(** With [auth_events_known] nothing is fetched. *)
Definition handle_known (create_event : Event) (event_id room_id : string) (value : CanonicalJsonObject)
    : handler (Event * CanonicalJsonObject) :=
  handle_outlier_with (fun _ => mret ()) create_event event_id room_id value true.

(** ** [fetch_and_handle_outliers.rs] *)

Section fetching.
Context (fuel : nat) (origin : string) (create_event : Event) (room_id : string).

(** [while let Some(next_id) = todo_auth_events.pop_front()] *)
Fixpoint fetch_loop (fuel : nat) (todo_auth_events : list string)
    (events_in_reverse_order : list (string * CanonicalJsonObject)) (events_all : gset string)
    : handler (list (string * CanonicalJsonObject)) :=
  match todo_auth_events, fuel with
  | [], _ => mret events_in_reverse_order
  | _, O => out_of_fuel
  | next_id :: todo, S fuel =>
      let continue := fetch_loop fuel todo events_in_reverse_order events_all in
      backing ← gets (backing_off (60 * 2) (60 * 60 * 8) next_id);
      if backing : bool then continue else
      if decide (next_id ∈ events_all) then continue else
      known ← gets (fun h => pdu_exists next_id (db h));
      if known : bool then continue else
      res ← request (fun n => get_event n origin next_id);
      match res with
      | None => _ ← back_off next_id; continue
      | Some pdu =>
          match get_room_version_id create_event with
          | Done room_version_id =>
              match gen_event_id_canonical_json pdu room_version_id with
              | None => _ ← back_off next_id; continue
              | Some (_, value) =>
                  fetch_loop fuel (todo ++ auth_event_ids value)
                    (events_in_reverse_order ++ [(next_id, value)]) ({[next_id]} ∪ events_all)
              end
          | _ => _ ← back_off next_id; continue
          end
      end
  end.

(** The body of the first loop. *)
Definition find_or_fetch (found : list (string * option Event * list (string * CanonicalJsonObject))) (id : string)
    : handler (list (string * option Event * list (string * CanonicalJsonObject))) :=
  local ← gets (fun h => get_pdu id (db h));
  match local with
  | Some local_pdu => mret (found ++ [(id, Some local_pdu, [])])
  | None =>
      events_in_reverse_order ← fetch_loop fuel [id] [] ∅;
      mret (found ++ [(id, None, events_in_reverse_order)])
  end.

(** The bodies of the second loop. *)
Definition handle_fetched (id : string) (pdus : list (Event * option CanonicalJsonObject))
    (item : string * CanonicalJsonObject) : handler (list (Event * option CanonicalJsonObject)) :=
  let '(next_id, value) := item in
  backing ← gets (backing_off (5 * 60) (60 * 60 * 24) next_id);
  if backing : bool then mret pdus else
  res ← attempt (handle_known create_event next_id room_id value);
  match res with
  | inr (pdu, json) => mret (if decide (next_id = id) then pdus ++ [(pdu, Some json)] else pdus)
  | inl _ => _ ← back_off next_id; mret pdus
  end.

Definition handle_found (pdus : list (Event * option CanonicalJsonObject))
    (item : string * option Event * list (string * CanonicalJsonObject))
    : handler (list (Event * option CanonicalJsonObject)) :=
  let '(id, local_pdu, events_in_reverse_order) := item in
  let pdus := match local_pdu with Some p => pdus ++ [(p, None)] | None => pdus end in
  for_each (handle_fetched id) pdus (reverse events_in_reverse_order).

Definition fetch_and_handle_outliers (events : list string)
    : handler (list (Event * option CanonicalJsonObject)) :=
  events_with_auth_events ← for_each find_or_fetch [] events;
  for_each handle_found [] events_with_auth_events.

Definition handle_outlier_pdu (event_id : string) (value : CanonicalJsonObject) (auth_events_known : bool)
    : handler (Event * CanonicalJsonObject) :=
  handle_outlier_with (fun ids => _ ← fetch_and_handle_outliers ids; mret ()) create_event event_id room_id
    value auth_events_known.

End fetching.
End outliers.

(** ** What may be stored *)

Section checked.
Context {R : Ruma} {EJ : EventJson} {FD : Federation} {PS : PduStore}.
Context (create_event : Event) (room_id : string).

(** The auth events of [ids] that are known, by type and state key. *)
Definition auth_map (ids : list string) (s : store) (m : StateMap Event) : Prop :=
  (forall ty sk a, m !! (ty, sk) = Some a <->
     exists id, id ∈ ids /\ get_pdu id s = Some a /\ event_type a = ty /\ state_key a = Some sk) /\
  (forall id a, id ∈ ids -> get_pdu id s = Some a -> Matrix.room_id a = room_id /\ is_Some (state_key a)).

(** [val] is what is left of a received event whose signatures verified. *)
Definition received (rv : RoomVersionId) (id : string) (val : CanonicalJsonObject) : Prop :=
  exists n value obj, value !! "unsigned" = None /\ val = <["event_id" := JString id]> obj /\
    (verify_event n value rv = Some All /\ obj = value \/
     verify_event n value rv = Some Signatures /\ redact_json value rv = Some obj).

Definition admissible (s : store) (id : string) (val : CanonicalJsonObject) : Prop :=
  exists rvid rv e m,
    get_room_version_id create_event = Done rvid /\ room_version_new rvid = Done rv /\
    received rvid id val /\
    de_pdu_event val = Some e /\ event_id e = id /\ Matrix.room_id e = room_id /\
    auth_map (auth_events e) s m /\
    auth_check rv e None (fun ty sk => m !! (ty, sk)) = Done true.

Definition outlier_step (s s' : store) : Prop :=
  exists id val, admissible s id val /\ s' = add_pdu_outlier id val s.

Definition only_outliers (h h' : Handler PS) : Prop := rtc outlier_step (db h) (db h').

#[global] Instance only_outliers_preorder : PreOrder only_outliers.
Proof. split; [intros h; apply rtc_refl|]. unfold only_outliers. intros h1 h2 h3 H1 H2. by trans (db h2). Qed.

Lemma check_room_id_Done r e : check_room_id r e = Done () -> Matrix.room_id e = r.
Proof. unfold check_room_id. destruct (decide (Matrix.room_id e = r)); [done|]. by rewrite decide_True. Qed.

Lemma build_auth_events_map ids s m : build_auth_events room_id ids s = Done m -> auth_map ids s m.
Proof.
  intros Hm. eapply (try_fold_inv _ (fun ids m => auth_map ids s m)) in Hm; [exact Hm| |].
  { split; [|by intros ?? []%not_elem_of_nil]. intros. rewrite lookup_empty. split; [done|].
    by intros (? & []%not_elem_of_nil & _). }
  clear. intros ids id m m' [Hkeys Hroom] Hi. unfold insert_auth in Hi.
  destruct (get_pdu id s) as [a|] eqn:Ha.
  2: { injection Hi as <-. split.
       - intros ty sk a. rewrite Hkeys. split; intros (x & Hx & ? & ?); exists x.
         + rewrite elem_of_app. auto.
         + apply elem_of_app in Hx as [?| ->%list_elem_of_singleton]; [done|congruence].
       - intros id' a. rewrite elem_of_app, list_elem_of_singleton. intros [?| ->]; [eauto|congruence]. }
  bind_inv Hi. destruct a0. apply check_room_id_Done in Hi0. bind_inv Hi.
  destruct (state_key a) as [sk0|] eqn:Hsk; cbn in Hi1; [injection Hi1 as <-|done].
  destruct (m !! (event_type a, sk0)) eqn:Hm; [done|]. injection Hi as <-. split.
  - intros ty sk a'. destruct (decide ((event_type a, sk0) = (ty, sk))) as [E|Hne].
    + rewrite <- E, lookup_insert_eq. injection E as <- <-. split.
      * intros [= <-]. exists id. rewrite elem_of_app, list_elem_of_singleton. auto.
      * intros (id' & [Hin| ->%list_elem_of_singleton]%elem_of_app & Ha' & Hty & Hsk'); [|congruence].
        exfalso. assert (m !! (event_type a, sk0) = Some a') by (apply Hkeys; eauto). congruence.
    + rewrite lookup_insert_ne, Hkeys by done. split.
      * intros (id' & ? & ?). exists id'. rewrite elem_of_app. auto.
      * intros (id' & [Hin| ->%list_elem_of_singleton]%elem_of_app & Ha' & Hty & Hsk'); [eauto|congruence].
  - intros id' a'. rewrite elem_of_app, list_elem_of_singleton. intros [?| ->]; [eauto|].
    rewrite Ha. intros [= <-]. by rewrite Hsk.
Qed.

(** A request does not touch the tables. *)
Lemma request_only {A} (f : nat -> A) : confined only_outliers (request f).
Proof. intros h. apply rtc_refl. Qed.
Lemma back_off_only id : confined only_outliers (back_off id).
Proof. intros h. apply rtc_refl. Qed.

Lemma verify_spec id value rvid h val h' :
  value !! "unsigned" = None -> verify id value rvid h = (Done val, h') ->
  db h' = db h /\ received rvid id (<["event_id" := JString id]> val).
Proof.
  intros Hu. unfold verify. rewrite bind_eff_Done. intros (v & h1 & Hv & H).
  injection Hv as <- <-. destruct (verify_event _ _ _) as [[]|] eqn:Hv; [| |done].
  - injection H as <- <-. split; [done|]. exists (requests h), value, value. auto.
  - apply bind_eff_Done in H as (obj & h2 & H1 & H). injection H1 as Ho <-. apply ok_or_Done in Ho.
    apply bind_eff_Done in H as (k & h3 & [= <- <-] & H).
    destruct (pdu_exists _ _); [done|]. injection H as <- <-. split; [done|].
    exists (requests h), value, obj. auto.
Qed.

Lemma verify_only id value rvid : confined only_outliers (verify id value rvid).
Proof.
  unfold verify. apply confined_bind; [apply _|apply request_only|].
  intros [[]|]; eauto 6 using only_outliers_preorder with eff.
  apply confined_bind; [apply _|apply confined_lift, _|]. intros obj.
  apply confined_bind; [apply _|apply confined_gets, _|]. intros []; eauto using only_outliers_preorder with eff.
Qed.

(** [handle_outlier_pdu] stores nothing but the event it was given, and that
    only when it is admissible. *)
Lemma handle_with_only fetch id value known :
  (forall ids, confined only_outliers (fetch ids)) ->
  confined only_outliers (handle_outlier_with fetch create_event id room_id value known).
Proof.
  intros Hfetch h. unfold handle_outlier_with.
  apply confined_bind_at; [apply _|done|]. intros rvid h1 [= Hrv <-].
  apply confined_bind_at; [apply _|apply verify_only|]. intros val h2 Hval.
  apply verify_spec in Hval as [_ Hrec]; [|apply lookup_delete_eq].
  set (val' := <["event_id" := _]> val) in *.
  apply confined_bind_at; [apply _|done|]. intros e h3 [= He <-]. apply ok_or_Done in He.
  apply confined_bind_at; [apply _|done|]. intros [] h4 [= Hroom%check_room_id_Done <-].
  apply confined_bind_at; [apply _|destruct known; [done|apply Hfetch]|]. intros [] h5 _.
  apply confined_bind_at; [apply _|done|]. intros built h6 [= Hb <-].
  apply confined_bind_at; [apply _|done|]. intros auth h7 [= Ha <-]. rewrite <- Hb in Ha.
  destruct (wrong_create auth); [done|].
  apply confined_bind_at; [apply _|done|]. intros rv h8 [= Hv <-].
  apply confined_bind_at; [apply _|done|]. intros ok h9 [= Hok <-].
  destruct ok; cbn [negb]; [|done]. apply confined_bind_at; [apply _| |done].
  unfold only_outliers, modify. cbn. apply rtc_once. exists id, val'.
  pose proof (de_pdu_event_id val' e He) as Hid. unfold val' in Hid.
  rewrite lookup_insert_eq in Hid. injection Hid as Hid. rewrite <- Hid. split; [|done].
  exists rvid, rv, e, auth. split_and!; try done.
  - unfold to_room_version in Hv. destruct (room_version_new rvid); by simplify_eq.
  - by apply build_auth_events_map.
  - unfold map_auth_err in Hok. by destruct (auth_check _ _ _ _); simplify_eq.
Qed.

= = = = =

Action item: Look back at the data above. Transcribe exactly the lines starting at the line that contains "intros Hm. eapply" and ending at the line that contains "destruct (m !!".

Result for this task:
  intros Hm. eapply (try_fold_inv _ (fun ids m => auth_map ids s m)) in Hm; [exact Hm| |].
  { split; [|by intros ?? []%not_elem_of_nil]. intros. rewrite lookup_empty. split; [done|].
    by intros (? & []%not_elem_of_nil & _). }
  clear. intros ids id m m' [Hkeys Hroom] Hi. unfold insert_auth in Hi.
  destruct (get_pdu id s) as [a|] eqn:Ha.
  2: { injection Hi as <-. split.
       - intros ty sk a. rewrite Hkeys. split; intros (x & Hx & ? & ?); exists x.
         + rewrite elem_of_app. auto.
         + apply elem_of_app in Hx as [?| ->%list_elem_of_singleton]; [done|congruence].
       - intros id' a. rewrite elem_of_app, list_elem_of_singleton. intros [?| ->]; [eauto|congruence]. }
  bind_inv Hi. destruct a0. apply check_room_id_Done in Hi0. bind_inv Hi.
  destruct (state_key a) as [sk0|] eqn:Hsk; cbn in Hi1; [injection Hi1 as <-|done].
  destruct (m !! (event_type a, sk0)) eqn:Hm; [done|]. injection Hi as <-. split.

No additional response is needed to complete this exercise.